Nach diesen Worten ritt d’Artagnan auf den bedeutenden Mann und seine Bedienten zu. Je näher er kam, desto mehr schien es ihm, als erkenne er die Züge der Hauptperson.

»Jesus Christus, gnädiger Herr,« rief Planchet, der dieselbe ebenfalls zu erkennen glaubte.

Bei diesem Ausrufe wandte sich der Mann zu Pferde langsam und mit sehr vornehmer Miene um, und die zwei Reisenden konnten die großen funkelnden Augen, das pausbäckige Gesicht und das so beredte Lächeln von Mousqueton sehen.

In der es war Mousqueton, Mousqueton speckfett, strotzend von Gesundheit, welcher, d’Artagnan erkennend, ganz das Gegentheil von dem heuchlerischen Bazin, als er d’Artagnan erkannte, von seinem Pferde herabglitt und sich, den Hut in der Hand, dem Offiziere näherte, so daß die Ehrfurchtsbezeigungen der Versammelten sich der neuen Sonne zuwandten, welche die alte verdunkelte.

»Herr d’Artagnan, Herr d’Artagnan!« rief Mousqueton fortwährend mit seinen dicken Backen und vor Eifer von Schweiß triefend. »Ah, welche Freude für meinen gnädigen Herrn und Meister, Herrn du Vallon de Bracieux de Pierrefonds!«

»Der gute Mousqueton!
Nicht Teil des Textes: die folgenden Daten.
(** ** The registry along a run *)

(** An action leaves the registry, or appends one entry, or changes the
    flag or the threshold of the first entry of a name. *)
Lemma exec_registry (a : Action) (s s' : System) :
  exec a s = Some s' ->
  _dests (impl s') = _dests (impl s)
  \/ (exists t, _dests (impl s') = (_dests (impl s) ++ [t])%list)
  \/ (exists name_ enable_,
        a = CallPermitDest name_ enable_
        /\ _dests (impl s') = update_first name_ (with_enabled enable_) (_dests (impl s)))
  \/ (exists destName_ threshold_,
        a = CallThresholdDest destName_ threshold_
        /\ _dests (impl s')
           = update_first destName_ (with_threshold threshold_) (_dests (impl s))).
Proof.
  intros H. exec_cases H; subst; cbn [impl];
    unfold log_gate, set_requestedErrors in *;
    repeat match goal with
           | E : match ?x with _ => _ end = _ |- _ => destruct x eqn:?
           | E : Some _ = Some _ |- _ => injection E as <-
           | E : Some _ = None |- _ => discriminate E
           | E : None = Some _ |- _ => discriminate E
           end;
    try (left; reflexivity).
  - right. left. eexists. reflexivity.
  - right. left. eexists. reflexivity.
  - right. right. left. do 2 eexists. split; reflexivity.
  - right. right. right. do 2 eexists. split; reflexivity.
Qed.

(** The same, for one index: the entry stays, or its flag is set by a
    [permitDest] of its name, or its threshold by a [threshold] of its
    name, and then no earlier entry has that name. *)
Lemma exec_entry (a : Action) (s s' : System) (n : nat) (t : LogTarget) :
  exec a s = Some s' ->
  nth_error (_dests (impl s)) n = Some t ->
  nth_error (_dests (impl s')) n = Some t
  \/ ((exists enable_, a = CallPermitDest (_name t) enable_
                       /\ nth_error (_dests (impl s')) n = Some (with_enabled enable_ t))
      \/ (exists threshold_, a = CallThresholdDest (_name t) threshold_
                             /\ nth_error (_dests (impl s')) n
                                = Some (with_threshold threshold_ t)))
     /\ forall k tk, (k < n)%nat -> nth_error (_dests (impl s)) k = Some tk ->
                     _name tk <> _name t.
Proof.
  intros E Hn.
  destruct (exec_registry _ _ _ E)
    as [-> | [[u ->] | [(name_ & b & -> & ->) | (name_ & p & -> & ->)]]].
  - left. exact Hn.
  - left. rewrite nth_error_app1; [exact Hn | apply nth_error_Some; congruence].
  - destruct (update_first_nth name_ (with_enabled b) _ _ _ Hn) as [U | (U & <- & B)];
      [left; exact U | right]. split; [left; eauto | exact B].
  - destruct (update_first_nth name_ (with_threshold p) _ _ _ Hn) as [U | (U & <- & B)];
      [left; exact U | right]. split; [right; eauto | exact B].
Qed.

(** X4: entries are never removed, moved or renamed: along every schedule
    the entry at an index stays at that index with its name and its
    destination; only its flag and its threshold can change. *)
Theorem registry_entries_stay (acts : list Action) (s s' : System)
    (n : nat) (t : LogTarget) :
  run acts s = Some s' ->
  nth_error (_dests (impl s)) n = Some t ->
  exists t', nth_error (_dests (impl s')) n = Some t'
             /\ _name t' = _name t /\ _dest t' = _dest t.
Proof.
  intros R H.
  apply (run_invariant
           (fun x => exists t', nth_error (_dests (impl x)) n = Some t'
                                /\ _name t' = _name t /\ _dest t' = _dest t))
    with (acts := acts) (s := s); [| eauto | exact R].
  clear. intros a x x' (t' & Hn & Nm & Dt) E.
  destruct (exec_entry _ _ _ _ _ E Hn) as [U | [[(b & _ & U) | (p & _ & U)] _]].
  - eauto.
  - exists (with_enabled b t'). auto.
  - exists (with_threshold p t'). auto.
Qed.

(** X5: an entry registered under a name that an earlier entry already has
    can never be disabled or given another threshold: along every schedule
    it stays exactly as it is. *)
Theorem shadowed_entry_is_frozen (acts : list Action) (s s' : System)
    (m n : nat) (tm tn : LogTarget) :
  run acts s = Some s' ->
  (m < n)%nat ->
  nth_error (_dests (impl s)) m = Some tm ->
  nth_error (_dests (impl s)) n = Some tn ->
  _name tm = _name tn ->
  nth_error (_dests (impl s')) n = Some tn.
Proof.
  intros R Lt Hm Hn Nm.
  assert (I : exists tm', nth_error (_dests (impl s')) m = Some tm'
                          /\ _name tm' = _name tn
                          /\ nth_error (_dests (impl s')) n = Some tn).
  { apply (run_invariant
             (fun x => exists tm', nth_error (_dests (impl x)) m = Some tm'
                                   /\ _name tm' = _name tn
                                   /\ nth_error (_dests (impl x)) n = Some tn))
      with (acts := acts) (s := s); [| eauto | exact R].
    clear - Lt. intros a x x' (tm' & Hm & Nm & Hn) E.
    destruct (exec_entry _ _ _ _ _ E Hn) as [Un | [_ Before]].
    - destruct (exec_entry _ _ _ _ _ E Hm) as [Um | [[(b & _ & Um) | (p & _ & Um)] _]].
      + eauto.
      + exists (with_enabled b tm'). auto.
      + exists (with_threshold p tm'). auto.
    - exfalso. exact (Before m tm' Lt Hm Nm). }
  destruct I as (_ & _ & _ & I). exact I.
Qed.

(** ** What reaches one destination *)

Lemma written_to_app (n : nat) (xs ys : list Event) :
  written_to n (xs ++ ys) = (written_to n xs ++ written_to n ys)%list.
Proof.
  induction xs as [| x xs IH]; cbn [app written_to]; [reflexivity |].
  destruct x; try exact IH. destruct (Nat.eqb target n); cbn [app]; rewrite IH; reflexivity.
Qed.

Lemma written_to_flush_all (n k : nat) (dests : list LogTarget) :
  written_to n (flush_all k dests) = [].
Proof.
  revert k. induction dests as [| t rest IH]; intros k; cbn [flush_all]; [reflexivity |].
  rewrite written_to_app, IH. destruct (has_dest t); reflexivity.
Qed.

Lemma written_to_write_all_below (n k : nat) (msg : queue_element_t)
    (dests : list LogTarget) :
  (n < k)%nat -> written_to n (write_all k msg dests) = [].
Proof.
  revert k. induction dests as [| t rest IH]; intros k Lt; cbn [write_all]; [reflexivity |].
  rewrite written_to_app, IH by lia.
  destruct (_ && _); cbn [written_to]; [| reflexivity].
  destruct (Nat.eqb_spec k n); [lia | reflexivity].
Qed.

(** Of the writes of one message, the entry at index [n] gets the line when
    it takes the message, and nothing otherwise. *)
Lemma written_to_write_all (n k : nat) (msg : queue_element_t) (dests : list LogTarget) :
  written_to (k + n) (write_all k msg dests)
  = match nth_error dests n with
    | Some t => if takes t msg then [snd (snd msg)] else []
    | None => []
    end.
Proof.
  revert n k. induction dests as [| t rest IH]; intros n k; cbn [write_all].
  - destruct n; reflexivity.
  - rewrite written_to_app. destruct n as [| n]; cbn [nth_error].
    + rewrite Nat.add_0_r, written_to_write_all_below by lia. rewrite app_nil_r.
      unfold takes. destruct (_ && _); cbn [written_to]; [| reflexivity].
      rewrite Nat.eqb_refl. reflexivity.
    + replace (k + S n)%nat with (S k + n)%nat by lia. rewrite IH.
      destruct (_ && _); cbn [written_to app]; [| reflexivity].
      destruct (Nat.eqb_spec k (S k + n)); [lia | reflexivity].
Qed.

(** What one action writes to the destination at index [n]: the line of the
    message the worker pops, when the entry takes it. *)
Lemma exec_written_to (a : Action) (s s' : System) (n : nat) :
  exec a s = Some s' ->
  written_to n (trace s')
  = (written_to n (trace s)
     ++ match a, _logger (impl s), nth_error (_dests (impl s)) n with
        | LoggerStep, Dispatching (msg :: _), Some t =>
            if takes t msg then [snd (snd msg)] else []
        | _, _, _ => []
        end)%list.
Proof.
  intros H.
  destruct (exec_events _ _ _ H) as [[T _] | [(msg & lq & -> & L & ->) | [-> ->]]];
    cbn [trace].
  - rewrite T.
    assert (N : match a, _logger (impl s), nth_error (_dests (impl s)) n with
                | LoggerStep, Dispatching (msg :: _), Some t =>
                    if takes t msg then [snd (snd msg)] else []
                | _, _, _ => []
                end = []).
    { destruct a; try reflexivity.
      destruct (_logger (impl s)) as [| | [| msg lq] |] eqn:L; try reflexivity.
      exfalso. unfold exec, exec_logger in H. rewrite L in H.
      destruct (life s); try discriminate H; injection H as <-; cbn [trace] in T;
        apply (f_equal (@List.length Event)) in T;
        rewrite length_app in T; cbn [List.length] in T; lia. }
    rewrite N, app_nil_r. reflexivity.
  - rewrite L, written_to_app. cbn [written_to].
    rewrite (written_to_write_all n 0). reflexivity.
  - rewrite written_to_app. f_equal.
    destruct (_verifCB (impl s)); [| reflexivity].
    rewrite written_to_app, written_to_flush_all. reflexivity.
Qed.

Lemma run_same_lines (acts : list Action) (s s' : System)
    (i j : nat) (ti tj : LogTarget) :
  run acts s = Some s' ->
  nth_error (_dests (impl s)) i = Some ti ->
  nth_error (_dests (impl s)) j = Some tj ->
  _enabled ti = _enabled tj ->
  _threshold ti = _threshold tj ->
  has_dest ti = has_dest tj ->
  (forall a, In a acts ->
             retargets (_name ti) a = false /\ retargets (_name tj) a = false) ->
  exists new,
    written_to i (trace s') = (written_to i (trace s) ++ new)%list
    /\ written_to j (trace s') = (written_to j (trace s) ++ new)%list.
Proof.
  intros R Hi Hj En Th Hd. revert s R Hi Hj.
  induction acts as [| a acts IH]; intros s R Hi Hj Quiet; cbn [run] in R.
  - injection R as <-. exists []. rewrite !app_nil_r. auto.
  - destruct (exec a s) as [m |] eqn:E; [| discriminate].
    destruct (Quiet a (or_introl eq_refl)) as [Qi Qj].
    assert (Hi' : nth_error (_dests (impl m)) i = Some ti).
    { destruct (exec_entry _ _ _ _ _ E Hi) as [U | [[(b & -> & _) | (p & -> & _)] _]];
        [exact U | |]; cbn [retargets] in Qi; rewrite String.eqb_refl in Qi;
        discriminate Qi. }
    assert (Hj' : nth_error (_dests (impl m)) j = Some tj).
    { destruct (exec_entry _ _ _ _ _ E Hj) as [U | [[(b & -> & _) | (p & -> & _)] _]];
        [exact U | |]; cbn [retargets] in Qj; rewrite String.eqb_refl in Qj;
        discriminate Qj. }
    destruct (IH m R Hi' Hj') as (new & Wi & Wj).
    { intros a' Ha'. apply Quiet. right. exact Ha'. }
    pose proof (exec_written_to _ _ _ i E) as Si.
    pose proof (exec_written_to _ _ _ j E) as Sj.
    rewrite Hi in Si. rewrite Hj in Sj.
    assert (Same : forall msg, takes ti msg = takes tj msg).
    { intros msg. unfold takes. rewrite En, Th, Hd. reflexivity. }
    assert (Inc : match a, _logger (impl s), Some tj with
                  | LoggerStep, Dispatching (msg :: _), Some t =>
                      if takes t msg then [snd (snd msg)] else []
                  | _, _, _ => []
                  end
                  = match a, _logger (impl s), Some ti with
                    | LoggerStep, Dispatching (msg :: _), Some t =>
                        if takes t msg then [snd (snd msg)] else []
                    | _, _, _ => []
                    end).
    { destruct a; try reflexivity.
      destruct (_logger (impl s)) as [| | [| msg lq] |]; try reflexivity.
      rewrite Same. reflexivity. }
    rewrite Inc in Sj. rewrite Si in Wi. rewrite Sj in Wj.
    rewrite <- app_assoc in Wi, Wj. eauto.
Qed.

(** X6: two registry entries with the same flag, the same threshold and
    both with (or both without) a destination are written the same lines
    in the same order, along every schedule that makes no [permitDest] or
    [threshold] call on either name. *)
Theorem same_settings_same_lines (acts : list Action) (s s' : System)
    (i j : nat) (ti tj : LogTarget) :
  run acts s = Some s' ->
  nth_error (_dests (impl s)) i = Some ti ->
  nth_error (_dests (impl s)) j = Some tj ->
  _enabled ti = _enabled tj ->
  _threshold ti = _threshold tj ->
  has_dest ti = has_dest tj ->
  (forall a, In a acts ->
             retargets (_name ti) a = false /\ retargets (_name tj) a = false) ->
  exists new,
    written_to i (trace s') = (written_to i (trace s) ++ new)%list
    /\ written_to j (trace s') = (written_to j (trace s) ++ new)%list.
Proof.
  exact (run_same_lines acts s s' i j ti tj).
Qed.

(** ** No message is made up, doubled or dropped on its way *)

Lemma push_length (e : queue_element_t) (q : priority_queue_t) :
  List.length (push e q) = S (List.length q).
Proof.
  induction q as [| x rest IH]; cbn [push]; [reflexivity |].
  destruct (element_lt e x); cbn [List.length]; [| rewrite IH]; reflexivity.
Qed.

Lemma replace_nth_length {A : Type} (k : nat) (x : A) (l : list A) :
  List.length (replace_nth k x l) = List.length l.
Proof.
  revert k. induction l as [| y rest IH]; intros k; destruct k; cbn; auto.
Qed.

Lemma remove_nth_length {A : Type} (k : nat) (x : A) (l : list A) :
  nth_error l k = Some x -> S (List.length (remove_nth k l)) = List.length l.
Proof.
  revert k. induction l as [| y rest IH]; intros k H; destruct k; cbn in *;
    try discriminate; [reflexivity |].
  rewrite (IH _ H). reflexivity.
Qed.

Lemma popped_of_app (xs ys : list Event) :
  popped_of (xs ++ ys) = (popped_of xs ++ popped_of ys)%list.
Proof.
  induction xs as [| x xs IH]; cbn [app popped_of]; [reflexivity |].
  destruct x; try exact IH. cbn [app]. rewrite IH. reflexivity.
Qed.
Dein Herr ist also hier!«

»Ihr seid auf seinen Besitzungen.«

»Aber wie schön, wie fett, wie blühend Du aussiehst!« sprach d’Artagnan, unermüdlich die Veränderungen auseinandersetzend, welche die Glücksumstände bei dem ehemaligen Ausgehungerten hervorgebracht hatten.«

»Ah, ja, Gott sei Dank, gnädiger Herr, ich befinde mich ziemlich wohl,« sprach Mousqueton.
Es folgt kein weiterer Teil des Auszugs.